There has been considerable discussion about a market turn (hardening) in the D&O (directors & officers) liability insurance market, but this is only happening in segments and for organizations that are exposed to significant losses from the economic crisis. Financial institutions are obvious examples of organizations that will attract underwriters scrutiny and likely see significant increases and tighter terms. We are seeing rates increases for financial institution D&O, both public and private, and some increases in public company D&O. However, private company D&O and non-profit D&O remain competitive.
A recent article in CFO magazine provides an excellent summary of the current D&O marketplace (see here).

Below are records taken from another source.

(** Without the condition on the probabilities the gradient is not the
    derivative of the returned loss.  On the weights [[0, -1000]], the
    sample [[1]] and the label 1 the loss returned is inf, and it is inf for
    every second weight near -1000 (the exponential underflows all along):
    the returned loss has no slope there, while the gradient item returned
    for that weight is -1. *)
Lemma gradient_check_needs_normal_probabilities :
  valid_input low_W unit_X [1%Z] ∧ (0 < shape0 unit_X)%nat ∧
  ¬ normal_probabilities low_W unit_X ∧
  ∃ dW, softmax_loss_naive low_W unit_X [1%Z] 0 = Ok (PosInf, dW) ∧
        item2 dW 0 1 = - 1 ∧
        ¬ derivable_pt_lim
            (λ t, returned_loss
                    (softmax_loss_naive (set_item low_W 0 1 t) unit_X [1%Z] 0))
            (item2 low_W 0 1) (item2 dW 0 1).
Proof.
  split; [exact low_valid|]. split; [cbn; lia|]. split.
  { intros Hnormal.
    pose proof (normal_no_underflow _ _ Hnormal 0%nat 1%nat) as Hno.
    cbn [shape0 shape1 unit_X low_W of_rows length] in Hno.
    specialize (Hno ltac:(lia) ltac:(lia)).
    pose proof ln2_lt.
    assert (H0 : score low_W unit_X 0 0 = 0) by (unfold score; cbn; lra).
    assert (H1 : score low_W unit_X 0 1 = - 1000) by (unfold score; cbn; lra).
    cbn [Nat.sub max_upto] in Hno. rewrite H0, H1, Rmax_left in Hno by lra.
    unfold exp_underflow in Hno. lra. }
  destruct (naive_returns low_W unit_X [1%Z] 0 low_valid)
    as (dW & Hrun & _ & _ & Hitems); [cbn; lia|].
  rewrite low_loss in Hrun. exists dW. split; [exact Hrun|].
  assert (Hitem : item2 dW 0 1 = - 1).
  { rewrite Hitems by (cbn; lia). unfold vectorized_grad.
    cbn [shape0 shape1 unit_X low_W of_rows length sum_n nth].
    change (class_of 2 1) with 1%nat. rewrite low_prob.
    unfold indicator. cbn. lra. }
  split; [exact Hitem|]. rewrite Hitem.
  change (item2 low_W 0 1) with (- 1000).
  intros Hderiv.
  assert (Hinf : ∀ t, - 1001 < t < - 999.9 →
    returned_loss (softmax_loss_naive (set_item low_W 0 1 t) unit_X [1%Z] 0) = 0).
  { intros t Ht.
    destruct (naive_returns (set_item low_W 0 1 t) unit_X [1%Z] 0)
      as (d & Hrun' & _); [|cbn; lia|].
    { unfold valid_input. cbn. repeat split; repeat constructor; lia. }
    rewrite Hrun'. unfold returned_loss.
    assert (computed_loss (set_item low_W 0 1 t) unit_X [1%Z] 0 = PosInf) as ->;
      [|reflexivity].
    unfold computed_loss.
    cbn [shape0 shape1 unit_X low_W set_item of_rows length neg_log_sum nth].
    change (class_of 2 1) with 1%nat.
    rewrite computed_prob_underflow.
    - unfold x_log. destruct (Req_dec_T 0 0) as [_|Hne]; [reflexivity|].
      exfalso. apply Hne. reflexivity.
    - assert (H0 : score (set_item low_W 0 1 t) unit_X 0 0 = 0)
        by (unfold score; cbn; lra).
      assert (H1 : score (set_item low_W 0 1 t) unit_X 0 1 = t)
        by (unfold score; cbn; lra).
      cbn [Nat.sub max_upto]. rewrite H0, H1, Rmax_left by lra.
      pose proof ln2_lt. unfold exp_underflow. lra. }
  pose proof (derivable_pt_lim_locally_ext _ (λ _, 0) (- 1000) (- 1001)
                (- 999.9) (- 1) ltac:(lra) Hinf Hderiv) as Hconst.
  pose proof (uniqueness_limite _ _ _ _ Hconst
                (derivable_pt_lim_const 0 (- 1000))).
  lra.
Qed.
(** ** The software divider *)

Lemma main_step_loop_counter s s' :
  main_step s s' -> zv s' loop_counter = zv s loop_counter.
Proof. intros H. destruct H; reflexivity. Qed.

Lemma placeholder_frame hw h s :
  h <> Timer7 ->
  (forall x, zv (exec (run_handler hw h) s) x = zv s x)
  /\ (forall b, bv (exec (run_handler hw h) s) b = bv s b).
Proof.
  intros Hh. destruct h; [congruence | | | |]; split; intros; reflexivity.
Qed.

Lemma timer7interrupt_loop_counter hw t :
  let t' := exec (timer7interrupt hw) t in
  let c := trunc 16 (zv t loop_counter + 1) in
  0 <= zv t' loop_counter < LOOP_COUNT_VAL
  /\ zv t' loop_counter = (if LOOP_COUNT_VAL <=? c then 0 else c)
  /\ bv t' loopFlag = (if LOOP_COUNT_VAL <=? c then true else bv t loopFlag).
Proof.
  cbv zeta.
  destruct (timer7interrupt_summary hw t)
    as (a1 & a2 & x & e2 & e3 & sa & sb & sc & _ & _ & _ & _ & _ & _ & _ & _ & _
        & _ & _ & _ & _ & _ & _ & _ & _ & _ & Hlc & Hlf & _).
  rewrite Hlc, Hlf. split; [| split; reflexivity].
  pose proof (trunc_range 16 (zv t loop_counter + 1)) as Hr.
  unfold LOOP_COUNT_VAL in *.
  destruct (Z.leb_spec 24000 (trunc 16 (zv t loop_counter + 1))); lia.
Qed.

Lemma runs_loop_counter hw n s s1 :
  zv s loop_counter = 0 -> runs hw n s s1 ->
  zv s1 loop_counter = Z.of_nat n mod LOOP_COUNT_VAL.
Proof.
  intros H0 Hr. induction Hr as [s|n s s1 s2 Hr IH Hm|n s s1 h Hr IH Hh|n s s1 Hr IH].
  - exact H0.
  - rewrite (main_step_loop_counter _ _ Hm). exact (IH H0).
  - destruct (placeholder_frame hw h s1 Hh) as [Hz _]. rewrite Hz. exact (IH H0).
  - destruct (timer7interrupt_loop_counter hw s1) as (_ & Hlc & _).
    rewrite Hlc, (IH H0). unfold LOOP_COUNT_VAL. rewrite Nat2Z.inj_succ.
    pose proof (Z.mod_pos_bound (Z.of_nat n) 24000 ltac:(lia)) as Hb.
    rewrite (trunc_small 16) by (change (2 ^ 16) with 65536; lia).
    destruct (Z.leb_spec 24000 (Z.of_nat n mod 24000 + 1)) as [L|L].
    + apply Z.mod_unique_pos with (q := Z.of_nat n / 24000 + 1); [lia |].
      pose proof (Z.div_mod (Z.of_nat n) 24000 ltac:(lia)). lia.
    + apply Z.mod_unique_pos with (q := Z.of_nat n / 24000); [lia |].
      pose proof (Z.div_mod (Z.of_nat n) 24000 ltac:(lia)). lia.
Qed.

(** C10: the counter stays below LOOP_COUNT_VAL after every execution of
    timer7interrupt; an execution sets loopFlag exactly when the incremented
    counter reaches LOOP_COUNT_VAL, and then clears the counter; so, counting
    from loop_counter = 0, the flag is raised by every 24000th interrupt and
    by no other, whatever the main loop and the other handlers do in
    between. *)
Theorem loop_counter_divider hw n s s1 :
  zv s loop_counter = 0 -> runs hw n s s1 ->
  let s2 := exec (timer7interrupt hw) s1 in
  let c := zv s1 loop_counter + 1 in
  (forall t, let t' := exec (timer7interrupt hw) t in
             let ct := trunc 16 (zv t loop_counter + 1) in
             0 <= zv t' loop_counter < LOOP_COUNT_VAL
             /\ zv t' loop_counter = (if LOOP_COUNT_VAL <=? ct then 0 else ct)
             /\ bv t' loopFlag = (if LOOP_COUNT_VAL <=? ct then true else bv t loopFlag))
  /\ zv s1 loop_counter = Z.of_nat n mod LOOP_COUNT_VAL
  /\ zv s2 loop_counter = Z.of_nat (S n) mod LOOP_COUNT_VAL
  /\ zv s2 loop_counter = (if c =? LOOP_COUNT_VAL then 0 else c)
  /\ bv s2 loopFlag = (if c =? LOOP_COUNT_VAL then true else bv s1 loopFlag)
  /\ (c =? LOOP_COUNT_VAL) = (Z.of_nat (S n) mod LOOP_COUNT_VAL =? 0).
Proof.
  intros H0 Hr. cbv zeta.
  split; [intros t; apply timer7interrupt_loop_counter |].
  pose proof (runs_loop_counter hw n s s1 H0 Hr) as H1.
  pose proof (runs_loop_counter hw (S n) s _ H0 (runs_timer hw n s s1 Hr)) as H2.
  split; [exact H1 |]. split; [exact H2 |].
  destruct (timer7interrupt_loop_counter hw s1) as (_ & Hlc & Hlf).
  pose proof (Z.mod_pos_bound (Z.of_nat n) LOOP_COUNT_VAL ltac:(reflexivity)) as Hb.
  unfold LOOP_COUNT_VAL in *.
  rewrite (trunc_small 16) in Hlc, Hlf by (change (2 ^ 16) with 65536; lia).
  assert (Hge : (24000 <=? zv s1 loop_counter + 1) = (zv s1 loop_counter + 1 =? 24000)).
  { destruct (Z.leb_spec 24000 (zv s1 loop_counter + 1));
      destruct (Z.eqb_spec (zv s1 loop_counter + 1) 24000); lia. }
  rewrite Hge in Hlc, Hlf. split; [exact Hlc |]. split; [exact Hlf |].
  rewrite <- H2, Hlc.
  destruct (Z.eqb_spec (zv s1 loop_counter + 1) 24000) as [E|E]; [reflexivity |].
  symmetry. apply Z.eqb_neq. lia.
Qed.

Lemma loop_counter_divider_witness :
  zv init_machine loop_counter = 0
  /\ runs quiet_hw 1 init_machine (exec (timer7interrupt quiet_hw) init_machine)
  /\ zv (exec (timer7interrupt quiet_hw) init_machine) loop_counter = 1
  /\ bv (exec (timer7interrupt quiet_hw)
           (exec (timer7interrupt quiet_hw) init_machine)) loopFlag = false.
Proof.
  assert (Hrun : runs quiet_hw 1 init_machine
                   (exec (timer7interrupt quiet_hw) init_machine))
    by (apply runs_timer, runs_start).
  split; [reflexivity |]. split; [exact Hrun |].
  destruct (loop_counter_divider quiet_hw 1 init_machine _ eq_refl Hrun)
    as (_ & H1 & _ & _ & H4 & _).
  split; [exact H1 |]. rewrite H4. reflexivity.
Defined.

(** ** Who changes the program variables *)

(** C4, as the code has it: of the five interrupt handlers only
    timer7interrupt changes program variables: adcCompleteInterrupt,
    spiErrorInterrupt, spiReceiveInterrupt and spiTransmitInterrupt leave
    every variable as it was and write nothing but the P107 pin register,
    while an execution of timer7interrupt can change each of adc_val_A1,
    adc_val_A2, spi0_received_val, spi1_received_val, phaccu0, icount0,
    loop_counter, directionFlag and loopFlag. *)
Theorem only_timer7interrupt_mutates_globals :
  Forall (fun h => forall hw s,
              let s' := exec (run_handler hw h) s in
              (forall x, zv s' x = zv s x)
              /\ (forall b, bv s' b = bv s b)
              /\ Forall (fun e => exists v, e = EvWrite PFS_P107PFS_BY v)
                        (events (run_handler hw h) s))
         [AdcComplete; SpiError; SpiReceive; SpiTransmit]
  /\ (let s := eve_machine in
      let s' := exec (timer7interrupt (const_hw 0xFFFF)) s in
      Forall (fun x => zv s' x <> zv s x)
             [adc_val_A1; adc_val_A2; spi0_received_val; spi1_received_val;
              phaccu0; icount0; loop_counter]
      /\ Forall (fun b => bv s' b <> bv s b) [directionFlag; loopFlag])
  /\ (forall hw s,
        bv (exec (timer7interrupt hw) s) directionFlag = negb (bv s directionFlag)).
Proof.
  split; [| split].
  - repeat constructor; intros; try reflexivity; eexists; reflexivity.
  - cbv zeta. split; repeat constructor; vm_compute; discriminate.
  - intros hw s.
    destruct (timer7interrupt_summary hw s)
      as (a1 & a2 & x & e2 & e3 & sa & sb & sc & _ & _ & _ & _ & _ & _ & _ & _ & _
          & _ & _ & _ & _ & _ & _ & _ & _ & _ & _ & _ & Hd & _).
    exact Hd.
Qed.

- Given the volume of lawsuits and the possibility of other large settlements, insurers are skittish in the extreme, and not only regarding D&O coverage; errors and omissions, fiduciary liability, and employment-practices liability are also under scrutiny and are similarly tightening.
- The financial firms named as defendants in a securities class-action suit last year represented … nearly a third of all large financial firms.
- For industries outside of financial services, it's a completely different story. D&O insurance premiums remain largely unchanged, with the same coverage terms, conditions, and limits.
The article notes a critically important point about D&O insurance:
Directors and officers on the losing side of a securities class action are personally liable financially for both legal defense costs and the ultimate payout or settlement.
Buyers and their representatives should not lose sight of the fact that the primary purpose of D&O is to protect the personal assets of the directors and officers, and Ds & Os should ensure that their protection is maintained. In addition, concerns about exposure are not one way: insurer solvency is very much on the mind of buyers and their representatives:
We're counseling clients to reduce, reallocate, or remove from their D&O programs any insurance companies that have been downgraded by the rating agencies in the past 12 months - says Lou Ann Layton, managing director at insurance brokerage Marsh.
As with most parts of the insurance cycle, underwriters will look closely at D&O renewals and try to gauge exposure. The market process for D&O is working, as prices for higher risk accounts are rising, and other accounts, perceived by underwriters as presenting less exposure, are not. The resulting renewal will reflect the market’s conclusion.